* DIRECTIONS FOR THIS TASK
Every line with the word "hashes" in it should be extracted from the data that follows.
++++++++++++++++++++
(* ===== verification/CacheKey.v ===== *)
(** * CacheKey: the content address of a rendered image

    [cache_key] ([main.rs] 607-631) hashes the image's path, its
    modification time in seconds and the render parameters, and prints the
    digest in hexadecimal.  The hash function is BLAKE3, a library the
    program only calls: it is a type class here, with the one law the
    program relies on (digests are 32 bytes long), and the incremental
    hasher is the byte string fed to it so far.

    The theorems are about the byte string that is hashed (the preimage):
    it determines the request, so two requests can share a key only by a
    collision of the hash function. *)

From Stdlib Require Import ZArith List String Ascii Bool Lia.
From S2P Require Import Prelude Encoding Chafa FileSystem.
Import ListNotations.

#[local] Open Scope string_scope.
#[local] Open Scope Z_scope.

(** ** The hash function, as the program uses it *)

Class Hasher : Type := {
  digest : string -> string;
  digest_length : forall m, String.length (digest m) = 32%nat;
}.

(** [blake3::Hasher]: [new], [update] and [finalize].  Feeding the bytes in
    several [update]s hashes their concatenation. *)
Definition hasher_state : Set := string.
Definition hasher_new : hasher_state := "".
Definition hasher_update (h : hasher_state) (bytes : string) : hasher_state :=
  h ++ bytes.
Definition hasher_finalize `{Hasher} (h : hasher_state) : string := digest h.

(** ** Reading the image's modification time ([main.rs] 616-622) *)

Definition image_mtime (image : string) : M Z :=
  fun w =>
    match images w image with
    | StatErr => (Err EImageMetadata, w)
    | StatNoMtime => (Ok 0, w)
    | StatMtime secs => (Ok (if secs <? 0 then 0 else secs), w)
    end.

(** [animate as u8]. *)
Definition bool_byte (b : bool) : string :=
  str_of_char (if b then "001"%char else "000"%char).

(** ** The hashed byte string *)

Definition key_preimage (image : string) (mtime cols rows : Z)
  (format : ChafaFormat.t) (colors : ChafaColors.t) (animate : bool)
  : hasher_state :=
  let hasher := hasher_new in
  let hasher := hasher_update hasher image in
  let hasher := hasher_update hasher (to_le_bytes mtime) in
  let hasher := hasher_update hasher (to_le_bytes cols) in
  let hasher := hasher_update hasher (to_le_bytes rows) in
  let hasher := hasher_update hasher (ChafaFormat.as_arg format) in
  let hasher := hasher_update hasher (ChafaColors.as_arg colors) in
  hasher_update hasher (bool_byte animate).

Section WithHasher.
Context `{Hasher}.

(** ** [fn cache_key] *)

Definition cache_key (image : string) (cols rows : Z)
  (format : ChafaFormat.t) (colors : ChafaColors.t) (animate : bool)
  : M string :=
  (mtime <- image_mtime image ;;
   ret (to_hex (hasher_finalize
                  (key_preimage image mtime cols rows format colors animate))))%io.

(** The name of the cache file: [format!("{cache_key}.{CACHE_FILE_EXT}")]. *)
Definition cache_file_name (key : string) : string :=
  key ++ "." ++ CACHE_FILE_EXT.

End WithHasher.

(** A collision of the hash function: two different inputs, one digest. *)
Definition collision `{Hasher} (m1 m2 : string) : Prop :=
  m1 <> m2 /\ digest m1 = digest m2.

(** The modification time read from a well-formed image status fits [u64]. *)
Definition stat_wf (st : img_stat) : Prop :=
  match st with StatMtime secs => secs <= u64_max | _ => True end.

(** ** A hash function for the examples

    The first 32 bytes of the input, padded with zeros.  It stands in for
    BLAKE3 where a theorem is applied to concrete data; it is of course not
    collision resistant. *)

Fixpoint pad_bytes (n : nat) (s : string) : string :=
  match n with
  | O => ""
  | S n' =>
      match s with
      | EmptyString => String "000"%char (pad_bytes n' "")
      | String c s' => String c (pad_bytes n' s')
      end
  end.

Lemma pad_bytes_length n s : String.length (pad_bytes n s) = n.
Proof. revert s; induction n; intros [|c s]; simpl; auto. Qed.

Definition toy_hasher : Hasher :=
  {| digest := pad_bytes 32; digest_length := pad_bytes_length 32 |}.

Definition example_options : RenderOptions :=
  {| cols := 80; rows := 13; format := ChafaFormat.Auto;
     colors := ChafaColors.Auto; animate := false; cache_enabled := true;
     cache_max_mb := 64 |}.

(** ** The preimage determines the request *)

Lemma bool_byte_inj a b : bool_byte a = bool_byte b -> a = b.
Proof. destruct a, b; cbv; intros E; solve [reflexivity | discriminate E]. Qed.

Lemma key_preimage_eq image mtime cols rows format colors animate :
  key_preimage image mtime cols rows format colors animate =
  (((((image ++ to_le_bytes mtime) ++ to_le_bytes cols) ++ to_le_bytes rows)
      ++ ChafaFormat.as_arg format) ++ ChafaColors.as_arg colors)
    ++ bool_byte animate.
Proof. reflexivity. Qed.

(** The hashed byte string determines the request: equal preimages
    come from the same path, modification time, size, selectors and
    animation flag.  The path has no length prefix, so this rests on the
    fixed width of the three integers and on the selectors' strings being
    decodable from the right. *)
Theorem key_preimage_inj i1 m1 c1 r1 f1 k1 a1 i2 m2 c2 r2 f2 k2 a2 :
  in_u64 m1 -> in_u64 c1 -> in_u64 r1 ->
  in_u64 m2 -> in_u64 c2 -> in_u64 r2 ->
  key_preimage i1 m1 c1 r1 f1 k1 a1 = key_preimage i2 m2 c2 r2 f2 k2 a2 ->
  i1 = i2 /\ m1 = m2 /\ c1 = c2 /\ r1 = r2 /\ f1 = f2 /\ k1 = k2 /\ a1 = a2.
Proof.
  intros Hm1 Hc1 Hr1 Hm2 Hc2 Hr2. rewrite !key_preimage_eq. intros E.
  apply str_append_length_inv_tail in E as [E Ea];
    [|now destruct a1, a2].
  apply colors_suffix_code in E as [Ek E].
  apply format_suffix_code in E as [Ef E].
  apply str_append_length_inv_tail in E as [E Er];
    [|now rewrite !to_le_bytes_length].
  apply str_append_length_inv_tail in E as [E Ec];
    [|now rewrite !to_le_bytes_length].
  apply str_append_length_inv_tail in E as [E Em];
    [|now rewrite !to_le_bytes_length].
  repeat split; auto using to_le_bytes_inj, bool_byte_inj.
Qed.

Lemma key_preimage_inj_witness :
  "cat.png" = "cat.png" /\ 7 = 7 /\ 80 = 80 /\ 13 = 13 /\
  ChafaFormat.Auto = ChafaFormat.Auto /\ ChafaColors.C256 = ChafaColors.C256 /\
  true = true.
Proof.
  apply (key_preimage_inj "cat.png" 7 80 13 ChafaFormat.Auto ChafaColors.C256
           true "cat.png" 7 80 13 ChafaFormat.Auto ChafaColors.C256 true);
    first [ reflexivity | unfold in_u64, u64_max; lia ].
Defined.

(** ** What [cache_key] returns *)

Section KeyFacts.
Context `{Hasher}.

Lemma image_mtime_world image w : snd (image_mtime image w) = w.
Proof. unfold image_mtime. now destruct (images w image). Qed.

Lemma image_mtime_range image w t :
  stat_wf (images w image) -> fst (image_mtime image w) = Ok t -> in_u64 t.
Proof.
  unfold image_mtime, stat_wf, in_u64, u64_max.
  destruct (images w image) as [| |secs]; simpl; intros Hs E; inv E;
    [lia|]. destruct (Z.ltb_spec secs 0); lia.
Qed.

(** [cache_key] as an equation: the image's time is read, and the key is
    the hexadecimal digest of the preimage built from it. *)
Lemma cache_key_eq image cols rows (format : ChafaFormat.t)
  (colors : ChafaColors.t) animate w :
  cache_key image cols rows format colors animate w =
  (match fst (image_mtime image w) with
   | Ok mtime =>
       Ok (to_hex (digest
             (key_preimage image mtime cols rows format colors animate)))
   | Err e => Err e
   end, w).
Proof.
  unfold cache_key, bind, ret, hasher_finalize, image_mtime.
  now destruct (images w image).
Qed.

(** [cache_key] only reads: it leaves the world as it found it, on the
    success path and on the error path. *)
Theorem cache_key_world image cols rows (format : ChafaFormat.t)
  (colors : ChafaColors.t) animate w :
  snd (cache_key image cols rows format colors animate w) = w.
Proof.
  unfold cache_key, bind, ret.
  pose proof (image_mtime_world image w) as Hw.
  destruct (image_mtime image w) as [[t|e] w']; simpl in *; now subst.
Qed.

Lemma cache_key_ok image cols rows (format : ChafaFormat.t)
  (colors : ChafaColors.t) animate w key :
  fst (cache_key image cols rows format colors animate w) = Ok key <->
  exists mtime, fst (image_mtime image w) = Ok mtime /\
    key = to_hex (digest
            (key_preimage image mtime cols rows format colors animate)).
Proof.
  unfold cache_key, bind, ret, hasher_finalize.
  destruct (image_mtime image w) as [[t|e] w']; simpl; split.
  - intros E. inv E. eauto.
  - intros (m & E & ->). now inv E.
  - discriminate.
  - intros (m & E & _). discriminate.
Qed.

(** The one error of [cache_key]: it fails exactly when the image's
    metadata cannot be read, with the error "reading image metadata". *)
Theorem cache_key_error image cols rows (format : ChafaFormat.t)
  (colors : ChafaColors.t) animate w :
  (images w image = StatErr ->
   fst (cache_key image cols rows format colors animate w) = Err EImageMetadata)
  /\ (images w image <> StatErr ->
      exists key, fst (cache_key image cols rows format colors animate w) = Ok key
                  /\ String.length key = 64%nat).
Proof.
  unfold cache_key, image_mtime, bind, ret, hasher_finalize. split.
  - now intros ->.
  - intros N. destruct (images w image); [contradiction| |]; simpl;
      eexists; (split; [reflexivity|]);
      now rewrite to_hex_length, digest_length.
Qed.


(** The key depends on the world through the image's status only. *)
Theorem cache_key_frame image cols rows (format : ChafaFormat.t)
  (colors : ChafaColors.t) animate w1 w2 :
  images w1 image = images w2 image ->
  fst (cache_key image cols rows format colors animate w1) =
  fst (cache_key image cols rows format colors animate w2).
Proof.
  unfold cache_key, image_mtime, bind, ret. intros ->.
  now destruct (images w2 image).
Qed.

End KeyFacts.


(** The repository's test [cache_key_changes_with_size]: the same image
    rendered 40 and 80 columns wide is hashed from different byte strings. *)
Example key_preimage_changes_with_size image mtime :
  in_u64 mtime ->
  key_preimage image mtime 40 10 ChafaFormat.Auto ChafaColors.Auto false <>
  key_preimage image mtime 80 10 ChafaFormat.Auto ChafaColors.Auto false.
Proof.
  intros Hm E.
  apply key_preimage_inj in E as (_ & _ & E & _);
    try assumption; unfold in_u64, u64_max; lia.
Qed.

Lemma key_preimage_changes_with_size_witness :
  key_preimage "cat.png" 7 40 10 ChafaFormat.Auto ChafaColors.Auto false <>
  key_preimage "cat.png" 7 80 10 ChafaFormat.Auto ChafaColors.Auto false.
Proof.
  apply (key_preimage_changes_with_size "cat.png" 7).
  unfold in_u64, u64_max; lia.
Defined.

Lemma cache_key_frame_witness :
  fst (@cache_key toy_hasher "cat.png" 80 13 ChafaFormat.Auto ChafaColors.Auto
         false example_world) =
  fst (@cache_key toy_hasher "cat.png" 80 13 ChafaFormat.Auto ChafaColors.Auto
         false (tick 5 example_world)).
Proof. apply (@cache_key_frame toy_hasher). reflexivity. Defined.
++++++++++++++++++++
* OUTPUT
    [cache_key] ([main.rs] 607-631) hashes the image's path, its
    several [update]s hashes their concatenation. *)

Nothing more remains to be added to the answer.